Once you have obtained a good overview of the information infrastructure of the enterprise, your next step is to zoom in on each component system and provide more detail in terms of the structure and behavior of constituent objects comprising the system. The next chapter will address the relevant issues relating to this.

A3.9 References and/or Recommended Reading

[Martin, 1989a] Martin, James and James Odell. Information Engineering Book I: Introduction. Eaglewood Cliffs, New Jersey: Pretence Hall, 1989.
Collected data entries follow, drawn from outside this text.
Example base64_hello : Base64.encode "Hello" = "SGVsbG8=".
Proof. reflexivity. Qed.

(** *** Initialization *)

(** C8. Calling [init] twice in a row on an unchanged site configuration:
    the second call returns what the first returned, and leaves
    [repository] and [apiConfig] exactly as the first call left them.  When
    the first call returns a record, it is the [repository] singleton. *)
Theorem init_twice (E : Env) (st : State) :
  let first := init E st in
  let second := init E (snd first) in
  fst second = fst first
  /\ repository (snd second) = repository (snd first)
  /\ apiConfig (snd second) = apiConfig (snd first)
  /\ (forall r, fst first = Returned (Some r) -> r = repository (snd first)).
Proof.
  unfold init, bind, gets, modify, ret, throw.
  destruct (siteConfig st) as [backend|] eqn:Hcfg.
  2: { cbn. rewrite Hcfg. cbn. repeat split; intros; discriminate. }
  destruct (negb (String.eqb (BackendConfig.name backend) backendName)) eqn:Hname.
  { cbn. rewrite Hcfg, Hname. cbn. repeat split; intros; discriminate. }
  destruct (urlOrigin E _) as [restApiOrigin|] eqn:Hurl.
  2: { cbn. rewrite Hcfg, Hname, Hurl. cbn. repeat split; intros; discriminate. }
  destruct (BackendConfig.repo backend) as [projectPath|] eqn:Hrepo.
  2: { cbn. rewrite Hcfg, Hname, Hurl, Hrepo. cbn.
       repeat split; intros; discriminate. }
  destruct (devModeEnabled st) eqn:Hdev;
    repeat (progress (cbn; rewrite ?Hcfg, ?Hname, ?Hurl, ?Hrepo, ?Hdev));
    repeat split; intros r H; injection H as <-; reflexivity.
Qed.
[Martin, 1989b] Martin, James and Joe Leben. Strategic Information Planning Methodologies. 2^nd ed. Eaglewood Cliffs, New Jersey: Pretence Hall, 1989. See chapters 2 and 13.

[Martin, 1990a] Martin, James and James Odell. Information Engineering Book II: Planning and Analysis. Eaglewood Cliffs, New Jersey: Pretence Hall, 1990.

[Martin, 1990b] Martin, James and James Odell. Information Engineering Book III: Design and Construction. Eaglewood Cliffs, New Jersey: Pretence Hall, 1990.

[Martin, 1993] Martin, James and James Odell. Principles of Object Oriented Analysis and Design. Eaglewood Cliffs, New Jersey: Pretence Hall, 1993. See chapter 5.

[Sprague, 1993] Sprague, Ralph H. and Barbara C. McNurlin Information Systems Management in Practice. 3ed Eaglewood Cliffs, New Jersey: Pretence Hall, 1993. See chapters 4.

[Turban, 2007] Turban, Efraim, Jay Aaronson, Ting-peng Liang, and Ramesh Sharda. Decision Support and Business Intelligence. Eaglewood Cliffs, New Jersey: Pretence Hall, 2007.

[Turban, 2008] Turban, Efraim, Ramesh Sharda, Jay Aaronson, and David King. Business Intelligence. Eaglewood Cliffs, New Jersey: Pretence Hall, 2008.